▼▼▼

(** * USB descriptor assembly of libhal: interface and configuration descriptors

    A shallow embedding of the experimental USB descriptor classes
    ([usb_interface], [usb_interface::interface_settings], [pack_u16_le],
    [usb_configuration]) together with the properties of their packed
    9-byte headers.

    Conventions.
    - [u8]/[byte] and [u16]/[size_t] values are integers in [Z]; every
      narrowing conversion the C++ performs is written out ([to_u8],
      [to_u16]).
    - [std::array<byte, 9>] is a vector [vec Z 9]; a member array that the
      constructor does not initialise starts from an arbitrary vector, passed
      to the constructor as [uninit].
    - [safe_throw] is an error result; methods of [usb_interface] run in a
      small state-and-exception monad over the object and the control
      endpoint it refers to, so that the state left behind by a throwing call
      can be inspected.
    - a [callback<void(std::span<byte const>)>] is a function from the bytes
      of the span to a transformer of the sink's state. *)

From stdpp Require Import base list vector numbers.

Open Scope Z_scope.

(** ** Machine integers and byte views *)

Definition to_u8 (x : Z) : Z := x mod 256.
Definition to_u16 (x : Z) : Z := x mod 65536.

Definition is_u8 (x : Z) : Prop := 0 <= x < 256.
Definition is_u16 (x : Z) : Prop := 0 <= x < 65536.

(** The bytes seen through a [std::span<byte const>]. *)
Definition span : Type := list Z.

(** A dispatch callback acting on a sink of type [S]. *)
Definition callback (S : Type) : Type := span -> S -> S.

(** Number of bytes in a sequence of pushed spans. *)
Definition pushed_bytes (l : list span) : Z := Z.of_nat (length (concat l)).

(** The sink that records every span it is handed, in invocation order. *)
Definition record_push : callback (list span) := fun sp log => log ++ [sp].

(** ** Enumerations (data_structures.hpp) *)

Inductive usb_class_code : Set :=
| USE_INTERFACE_DESCRIPTOR
| AUDIO
| CDC_CONTROL
| HID
| PHYSICAL
| IMAGE
| PRINTER
| MASS_STORAGE
| HUB
| CDC_DATA
| SMART_CARD
| CONTENT_SECURITY
| VIDEO
| PERSONAL_HEALTHCARE
| AUDIO_VIDEO
| BILLBOARD
| USB_C_BRIDGE
| BULK_DISPLAY
| MCTP
| I3C
| DIAGNOSTIC
| WIRELESS_CONTROLLER
| MISC
| APPLICATION_SPECIFIC
| VENDOR_SPECIFIC.

#[global] Instance usb_class_code_eq_dec : EqDecision usb_class_code.
Proof. solve_decision. Defined.

(** [static_cast<u8>] of a class code. *)
Definition class_code_u8 (c : usb_class_code) : Z :=
  match c with
  | USE_INTERFACE_DESCRIPTOR => 0x00
  | AUDIO => 0x01
  | CDC_CONTROL => 0x02
  | HID => 0x03
  | PHYSICAL => 0x05
  | IMAGE => 0x06
  | PRINTER => 0x07
  | MASS_STORAGE => 0x08
  | HUB => 0x09
  | CDC_DATA => 0x0A
  | SMART_CARD => 0x0B
  | CONTENT_SECURITY => 0x0D
  | VIDEO => 0x0E
  | PERSONAL_HEALTHCARE => 0x0F
  | AUDIO_VIDEO => 0x10
  | BILLBOARD => 0x11
  | USB_C_BRIDGE => 0x12
  | BULK_DISPLAY => 0x13
  | MCTP => 0x14
  | I3C => 0x3C
  | DIAGNOSTIC => 0xDC
  | WIRELESS_CONTROLLER => 0xE0
  | MISC => 0xEF
  | APPLICATION_SPECIFIC => 0xFE
  | VENDOR_SPECIFIC => 0xFF
  end.

Inductive descriptor_type : Set :=
| DEVICE
| CONFIGURATION
| STRING
| INTERFACE
| ENDPOINT
| DEVICE_QUALIFIER
| OTHER_SPEED_CONFIGURATION
| INTERFACE_POWER
| OTG
| DEBUG
| INTERFACE_ASSOCIATION
| SECURITY
| KEY
| ENCRYPTION_TYPE
| BOS
| DEVICE_CAPABILITY
| WIRELESS_ENDPOINT_COMPANION
| SUPERSPEED_ENDPOINT_COMPANION
| SUPERSPEED_ENDPOINT_ISOCHRONOUS_COMPANION.

(** [static_cast<u8>] of a descriptor type. *)
Definition descriptor_type_u8 (d : descriptor_type) : Z :=
  match d with
  | DEVICE => 0x1
  | CONFIGURATION => 0x2
  | STRING => 0x3
  | INTERFACE => 0x4
  | ENDPOINT => 0x5
  | DEVICE_QUALIFIER => 0x6
  | OTHER_SPEED_CONFIGURATION => 0x7
  | INTERFACE_POWER => 0x8
  | OTG => 0x9
  | DEBUG => 0xA
  | INTERFACE_ASSOCIATION => 0xB
  | SECURITY => 0xC
  | KEY => 0xD
  | ENCRYPTION_TYPE => 0xE
  | BOS => 0xF
  | DEVICE_CAPABILITY => 0x10
  | WIRELESS_ENDPOINT_COMPANION => 0x11
  | SUPERSPEED_ENDPOINT_COMPANION => 0x30
  | SUPERSPEED_ENDPOINT_ISOCHRONOUS_COMPANION => 0x31
  end.

(** ** Errors *)

Inductive exception : Set :=
| argument_out_of_domain.

Inductive result (A : Type) : Type :=
| Ok (a : A)
| Throw (e : exception).

Arguments Ok {A} a.
Arguments Throw {A} e.

(** ** The control endpoint *)

(** Modelled from the spec: the class [usb_control_endpoint] is declared in
    endpoints.hpp, which is not part of the sources at hand. The spec
    describes it as a capability exposing raw write of byte sequences; its
    state here is the sequence of buffers written through it so far. *)
Record usb_control_endpoint : Type := {
  ep_written : list span
}.

(** ** [pack_u16_le] *)

Definition pack_u16_le (p_dat : Z) : vec Z 2 :=
  [# to_u8 (Z.land p_dat 0xFF);
     to_u8 (Z.shiftr (Z.land p_dat (Z.shiftl 0xFF 8)) 8) ].

(** Little-endian reading of a packed pair. *)
Definition unpack_u16_le (b : vec Z 2) : Z := b !!! 0%fin + 256 * b !!! 1%fin.

(** ** [usb_interface] *)

Module usb_interface.

Record interface_settings : Type := {
  m_num_endpoints : Z;
  m_class : usb_class_code;
  m_subclass : Z;
  m_protocol : Z;
  m_str_name_idx : Z
}.

(** The constructor of [interface_settings]: the three class codes that
    an interface may not declare make it throw. *)
Definition interface_settings_ctor
    (p_num_endpoints : Z) (p_class : usb_class_code)
    (p_subclass p_protocol p_str_name_idx : Z) : result interface_settings :=
  if bool_decide (p_class = USE_INTERFACE_DESCRIPTOR)
     || bool_decide (p_class = HUB)
     || bool_decide (p_class = BILLBOARD)
  then Throw argument_out_of_domain
  else Ok {| m_num_endpoints := p_num_endpoints;
             m_class := p_class;
             m_subclass := p_subclass;
             m_protocol := p_protocol;
             m_str_name_idx := p_str_name_idx |}.

(** The data members of the base class. The reference member
    [m_ctrl_endpoint] is represented by its referent, which lives next to
    the object in [state]. *)
Record t : Type := {
  m_packed_data : vec Z 9;
  m_settings : list (Z * interface_settings);
  m_selected_setting_number : Z
}.

Record state : Type := {
  self : t;
  ctrl_endpoint : usb_control_endpoint
}.

(** State-and-exception monad of the member functions: a call returns a
    value or throws, and leaves a state behind in both cases. *)
Definition M (A : Type) : Type := state -> result A * state.

Definition ret {A} (a : A) : M A := fun st => (Ok a, st).

Definition bind {A B} (m : M A) (f : A -> M B) : M B :=
  fun st =>
    match m st with
    | (Ok a, st') => f a st'
    | (Throw e, st') => (Throw e, st')
    end.

Definition safe_throw {A} (e : exception) : M A := fun st => (Throw e, st).

Notation "x <- m ;; k" := (bind m (fun x => k))
  (at level 100, m at next level, right associativity).
Notation "m ;;; k" := (bind m (fun _ => k))
  (at level 100, right associativity).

▲▲▲

* **What you need to do**: Copy exactly. Include the line containing "m (fun _ => k))" and every later line through the end of the listing, and nothing else.

* **Exercise solution**:
Notation "m ;;; k" := (bind m (fun _ => k))
  (at level 100, right associativity).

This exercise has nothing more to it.